Few performances have completely divided critics and viewers into the ABC’s new “ Good Doctor ” movie. The performance gets strong acceptance from 90 percent of the audience, but a poor 37 percent from Rotten Tomatoes ratings.
This 53 percentage point difference is huge and rivals the announcements of some of the biggest TV shows or movies on the online review site. (In comparison, the critically hated 2013 Adam Sandler movie “I Pronounce You Chuck and Larry” has a difference of 55 percentage points.)
Critics seem to think that “good doctor” – a great autistic surgeon – is too sentimental. But viewers are embracing that sentimentality and raw feeling. The show is a big hit for ABC and Any Network’s latest drama this fall.
The performance is both melodramatic and powerful. The season premiere features flashbacks depicting the terrible start to Dr. Shaun Murphy, actor Freddie Highmore, show. We are talking about death and homelessness.

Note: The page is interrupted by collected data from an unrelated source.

(** The processor starts at [addr]: the vector of the last message is its page. *)
Lemma startap_vector lat ver apicid id addr d :
  0 <= addr < 2 ^ 20 -> addr mod 4096 = 0 ->
  let '(ports, wrv, d') := lapicstartap lat ver apicid id addr d in
  l_writes d' = l_writes d ++
    [(ICRHI, Z.shiftl id 24); (ICRLO, INIT + LEVEL + ASSERT); (ICRLO, INIT + LEVEL);
     (ICRHI, Z.shiftl id 24); (ICRLO, STARTUP + addr / 4096); (ICRHI, Z.shiftl id 24); (ICRLO, STARTUP + addr / 4096)] /\
  Z.land (last_write ICRLO d') 0xFF * 4096 = addr /\ wrv.2 * 16 = addr.
Proof.
  intros Ha Hm. unfold lapicstartap. rewrite !lapicw_writes. cbn [l_writes fst snd]. rewrite <-!app_assoc. cbn [app].
  assert (0 <= addr / 4096 < 256) as Hp by zlia. assert (Z.lor STARTUP (Z.shiftr addr 12) = STARTUP + addr / 4096) as E.
  { rewrite Z.shiftr_div_pow2 by lia. change (2 ^ 12) with 4096. symmetry. rewrite <-Z.lxor_lor, Z.add_nocarry_lxor; [done| |].
    all: apply Z.bits_inj'; intros n Hn; rewrite Z.land_spec, Z.bits_0.
    all: destruct (decide (n < 8)) as [H|H];
      [assert (Z.testbit STARTUP n = false) as ->; [|done]; assert (n = 0 \/ n = 1 \/ n = 2 \/ n = 3 \/ n = 4 \/ n = 5 \/ n = 6 \/ n = 7) as Hc by lia;
         destruct_or! Hc; subst n; done
      | assert (Z.testbit (addr / 4096) n = false) as ->; [|apply andb_false_r]; apply Z.bits_above_log2; [lia|];
         destruct (decide (addr / 4096 = 0)) as [->|]; [cbn; lia|]; apply (Z.le_lt_trans _ 7); [|lia]; change 7 with (Z.log2 255); apply Z.log2_le_mono; lia]. }
  split_and!.
  - rewrite E. done.
  - change (?l ++ [?a; ?b; ?c; ?d; ?e; ?f; ?g]) with (l ++ ([a; b; c; d; e; f] ++ [g])). rewrite app_assoc, last_write_snoc, E.
    change 0xFF with (Z.ones 8). rewrite Z.land_ones by lia. unfold STARTUP. change (2 ^ 8) with 256. zlia.
  - rewrite Z.shiftr_div_pow2 by lia. change (2 ^ 4) with 16. unfold u16. change (2 ^ 16) with 65536. zlia.
Qed.

(** ** The redirection table *)

(** What pin [i] delivers: nothing when it is masked, or a vector (with no flag
    set: edge-triggered, active high, fixed, to one controller) and the number of
    the local controller *)
Definition entry (d : iodev) (i : Z) : option (Z * Z) :=
  let lo := io_regs d (REG_TABLE + 2 * i) in
  if Z.testbit lo 16 then None else Some (lo, Z.shiftr (io_regs d (REG_TABLE + 2 * i + 1)) 24).
Fixpoint ls_each (fuel : nat) (args : list (list Z)) : U unit :=
  match args with [] => uexit | a :: args' => _ ← ls fuel a; ls_each fuel args' end.
Definition ls_main (fuel : nat) (argv : list (list Z)) : U unit :=
  if (length argv <? 2)%nat then _ ← ls fuel [46]; uexit else ls_each fuel (drop 1 argv).

(** ** [main] of [sh.c] *)

(** [panic] of [sh.c] *)
Definition sh_panic {A} (msg : string) : U A := _ ← uprintln 2 "%s" [AStr (codes msg)]; uexit.

(** [None] is -1, the end of the input; else the string in [buf] *)
Definition getcmd (nbuf : Z) : U (option (list Z)) :=
  _ ← uprintf 2 "$ " [];
  l ← gets nbuf;
  match cut0 l with [] => mret None | buf => mret (Some buf) end.

Context {pr : Procs S}.

Definition fork1 : U Z :=
  pid ← sys u_fork;
  if pid =? -1 then sh_panic "fork" else mret pid.

Fixpoint open_console (fuel : nat) : U unit :=
  match fuel with
  | O => out_of_fuel
  | Datatypes.S f =>
      fd ← sys (u_open (codes "console") 2);
      if 0 <=? fd then
        if 3 <=? fd then sys (fun s => (tt, u_close fd s)) else open_console f
      else mret tt
  end.

Fixpoint sh_loop (fuel : nat) : U unit :=
  match fuel with
  | O => out_of_fuel
  | Datatypes.S f =>
      r ← getcmd 100;
      match r with
      | None => uexit
      | Some buf =>
          if bool_decide (take 3 buf = codes "cd ") then
            (* buf[strlen(buf)-1] = 0 *)
            let dir := drop 3 (take (length buf - 1) buf) in
            r ← sys (u_chdir dir);
            _ ← (if r <? 0 then uprintln 2 "cannot cd %s" [AStr dir] else mret tt);
            sh_loop f
          else
            _ ← fork1;
            _ ← sys (fun s => (tt, u_wait buf s));
            sh_loop f
      end
  end.
(* ===== verification/UserFacts.v ===== *)
(** What the small user programs of [User.v] print.

    The rules for the system calls and for [printf] come first: [wp v m Q] says
    that [m], started in any state seen as [v], ends with an outcome and a state
    seen as a view in [Q].  Running out of fuel is an outcome too, so every rule
    is about programs that end. *)

From S2P Require Import Prelude CString Block Fs Console Grep Kbd User.

(** ** Views *)

(** More output on the two descriptors *)
Definition vouts (a b : list Z) (v : uview) : uview := mkView (fds v) (out1 v ++ a) (out2 v ++ b) (files v) (events v).

Lemma vouts_nil v : vouts [] [] v = v.
Proof. destruct v. unfold vouts. cbn. by rewrite !app_nil_r. Qed.

Lemma vouts_vouts a b a' b' v : vouts a' b' (vouts a b v) = vouts (a ++ a') (b ++ b') v.
Proof. unfold vouts. cbn. by rewrite <-!app_assoc. Qed.

Lemma vset_fds_self v : vset_fds (fds v) v = v.
Proof. by destruct v. Qed.

Lemma vput_vouts fd l v : vput fd l v = if fd =? 1 then vouts l [] v else vouts [] l v.
Proof. unfold vput, vouts. rewrite !app_nil_r. by destruct (fd =? 1). Qed.

Lemma vset_vouts f a b v : vset_fds f (vouts a b v) = vouts a b (vset_fds f v).
Proof. done. Qed.

Lemma vset_vset f g v : vset_fds f (vset_fds g v) = vset_fds f v.
Proof. done. Qed.

(** ** Rules *)

Section Rules.
Context {S : Type} {ux : Unix S} {laws : UnixLaws S}.

Definition wp {A} (v : uview) (m : U S A) (Q : prog A -> uview -> Prop) : Prop :=
  forall s, view s = v -> Q (m s).1 (view (m s).2).

Lemma wp_mono {A} v (m : U S A) (P Q : prog A -> uview -> Prop) : wp v m P -> (forall r v', P r v' -> Q r v') -> wp v m Q.
Proof. intros H HPQ s Hs. auto. Qed.

Lemma wp_ret {A} v (a : A) (Q : prog A -> uview -> Prop) : Q (Ret a) v -> wp v (mret a : U S A) Q.
Proof. intros H s <-. exact H. Qed.

Lemma wp_exit {A} v (Q : prog A -> uview -> Prop) : Q Exit v -> wp v (uexit : U S A) Q.
Proof. intros H s <-. exact H. Qed.

Lemma wp_bind {A B} v (m : U S A) (f : A -> U S B) (Q : prog B -> uview -> Prop) :
  wp v m (fun r v1 => match r with Ret a => wp v1 (f a) Q | Exit => Q Exit v1 | Running => Q Running v1 end) -> wp v (m ≫= f) Q.
Proof.
  intros H s Hs. specialize (H s Hs). unfold mbind, U_bind. destruct (m s) as [[a | |] s']; cbn in *; auto.
Qed.

Lemma wp_open_none v p (Q : prog Z -> uview -> Prop) :
  files v p = None -> (forall fd, fd < 0 -> Q (Ret fd) v) -> wp v (sys (u_open p 0)) Q.
Proof.
  intros Hf HQ s <-. pose proof (open_law p s) as H. rewrite Hf in H. destruct H as (fd & s' & E & Hfd & Hv).
  unfold sys. rewrite E. cbn. rewrite Hv. auto.
Qed.

Lemma wp_open_some v p st c (Q : prog Z -> uview -> Prop) :
  files v p = Some (st, c) -> (size (fds v) < max_fds)%nat ->
  (forall fd, 0 <= fd -> fds v !! fd = None -> Q (Ret fd) (vset_fds (<[fd := opened_as p st c]> (fds v)) v)) ->
  wp v (sys (u_open p 0)) Q.
Proof.
  intros Hf Hsz HQ s <-. pose proof (open_law p s) as H. rewrite Hf in H. destruct (H Hsz) as (fd & s' & E & Hfd & Hn & Hv).
  unfold sys. rewrite E. cbn. rewrite Hv. auto.
Qed.

Lemma wp_read v fd n x (Q : prog (option (list Z)) -> uview -> Prop) :
  fds v !! fd = Some x -> (0 < n)%nat ->
  (forall l rest, f_rest x = l ++ rest -> (length l <= n)%nat -> (l = [] -> rest = []) -> (f_reg x = true -> l = take n (f_rest x)) ->
     Q (Ret (Some l)) (vset_fds (<[fd := mkUfd (f_path x) rest (f_reg x)]> (fds v)) v)) ->
  wp v (sys (u_read fd n)) Q.
Proof.
  intros Hx Hn HQ s <-. destruct (read_law fd n s x Hx Hn) as (l & s' & E & Hl & Hn' & H0 & Hreg & Hv).
  unfold sys. rewrite E. cbn. rewrite Hv. apply HQ; [|done| |done].
  - rewrite Hl at 1. by rewrite take_drop.
  - intros ->. by rewrite drop_0, H0.
Qed.

Lemma wp_write v fd l (Q : prog Z -> uview -> Prop) :
  fd = 1 \/ fd = 2 -> Q (Ret (Z.of_nat (length l))) (vput fd l v) -> wp v (sys (u_write fd l)) Q.
Proof. intros Hfd HQ s <-. destruct (write_law fd l s Hfd) as (s' & E & Hv). unfold sys. rewrite E. cbn. by rewrite Hv. Qed.

Lemma wp_close v fd x (Q : prog unit -> uview -> Prop) :
  fds v !! fd = Some x -> Q (Ret tt) (vset_fds (delete fd (fds v)) v) -> wp v (sys (fun s => (tt, u_close fd s))) Q.
Proof. intros Hx HQ s <-. unfold sys. cbn. rewrite close_law by eauto. done. Qed.

Lemma wp_fstat v fd x st c (Q : prog (option Fs.stat) -> uview -> Prop) :
  fds v !! fd = Some x -> files v (f_path x) = Some (st, c) -> Q (Ret (Some st)) v -> wp v (sys (u_fstat fd)) Q.
Proof. intros Hx Hf HQ s <-. destruct (fstat_law fd s x st c Hx Hf) as (s' & E & Hv). unfold sys. rewrite E. cbn. by rewrite Hv. Qed.

Lemma wp_put_all v fd l (Q : prog unit -> uview -> Prop) :
  fd = 1 \/ fd = 2 -> Q (Ret tt) (vput fd l v) -> wp v (put_all fd l) Q.
Proof.
  intros Hfd. revert v. induction l as [|c l IH]; intros v HQ; cbn [put_all].
  - apply wp_ret. rewrite vput_vouts, vouts_nil in HQ. by destruct (fd =? 1).
  - apply wp_bind, wp_write; [done|]. apply IH. rewrite !vput_vouts in *. destruct (fd =? 1); by rewrite vouts_vouts.
Qed.

Lemma wp_out v l (Q : prog unit -> uview -> Prop) : Q (Ret tt) (vouts l [] v) -> wp v (put_all 1 l) Q.
Proof. intros HQ. apply wp_put_all; [auto|]. by rewrite vput_vouts. Qed.

Lemma wp_err v l (Q : prog unit -> uview -> Prop) : Q (Ret tt) (vouts [] l v) -> wp v (put_all 2 l) Q.
Proof. intros HQ. apply wp_put_all; [auto|]. by rewrite vput_vouts. Qed.

(** ** [cat] and [wc] of a descriptor *)

Lemma wp_cat fuel v fd x (Q : prog unit -> uview -> Prop) :
  fds v !! fd = Some x -> (length (f_rest x) < fuel)%nat ->
  Q (Ret tt) (vouts (f_rest x) [] (vset_fds (<[fd := emptied x]> (fds v)) v)) -> wp v (cat fuel fd) Q.
Proof.
  revert v x. induction fuel as [|f IH]; intros v x Hx Hf HQ; [lia|]. cbn [cat].
  apply wp_bind. eapply wp_read; [exact Hx | lia |]. intros l rest El _ H0 _. destruct l as [|a l].
  - apply wp_ret. rewrite H0 in * by done. cbn [app] in El. rewrite El, vouts_nil in HQ. exact HQ.
  - apply wp_bind, wp_write; [auto|]. rewrite Z.eqb_refl. cbn [negb]. rewrite El, length_app in Hf. cbn [length] in Hf.
    eapply IH; [apply lookup_insert_eq | cbn; lia |]. rewrite vput_vouts. cbn.
    rewrite insert_insert_eq, vset_vouts, vset_vset, vouts_vouts, <-El. exact HQ.
Qed.

Lemma wp_wc_loop fuel v fd x w (Q : prog wc_state -> uview -> Prop) :
  fds v !! fd = Some x -> (length (f_rest x) < fuel)%nat ->
  Q (Ret (foldl wc_char w (f_rest x))) (vset_fds (<[fd := emptied x]> (fds v)) v) -> wp v (wc_fd_loop fuel fd w) Q.
Proof.
  revert v x w. induction fuel as [|f IH]; intros v x w Hx Hf HQ; [lia|]. cbn [wc_fd_loop].
  apply wp_bind. eapply wp_read; [exact Hx | lia |]. intros l rest El _ H0 _. destruct l as [|a l].
  - apply wp_ret. rewrite H0 in * by done. cbn [app] in El. rewrite El in HQ. exact HQ.
  - rewrite El, length_app in Hf. cbn [length] in Hf. eapply IH; [apply lookup_insert_eq | cbn; lia |].
    cbn [f_rest]. rewrite <-foldl_app, <-El. cbn. rewrite insert_insert_eq, vset_vset. exact HQ.
Qed.
End Rules.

Highmore doesn’t have many rules, but his short speeches are strong. He simply explains to administrators who do not dare to hire him why he wants to become a surgeon. At other times, he asks doctors why they are rude or arrogant.
The dialogue may have shrunk slightly. The doctor wonders that Dr. Murphy saves the boy at the airport with an impromptu operation: “He’s breathing! You saved his life! Then to the crowd around them,” He saved his life! Everyone is happy.
The president of the hospital, who asked for Dr. Murphy, gives a warm speech to the reluctant government, which was concerned that an autistic doctor could lead to lawsuits, including this sentence: “We hire Shaun and run this hospital. Better for him. ”
Yes, the show works hard to draw your heart. Most of the time it works. The performance is entertaining, dramatic and fascinating.
The success is a coup for actor Daniel Dae Kim, a former Bethlehem resident who bought the rights to the Korean drama “Good Doctor” and is the lead producer of the US version. Kim presents other exhibitions with her new production company.
The creative force of the show is David Shore, who also created the drama “House” about a brilliant doctor who also had problems with other people. Shore made no apologies for the emotional level of the “good doctor.”
“There is an honest, shameless honesty in this show that I find very refreshing,” said Shore Indiewire. “She makes you cry without a problem.”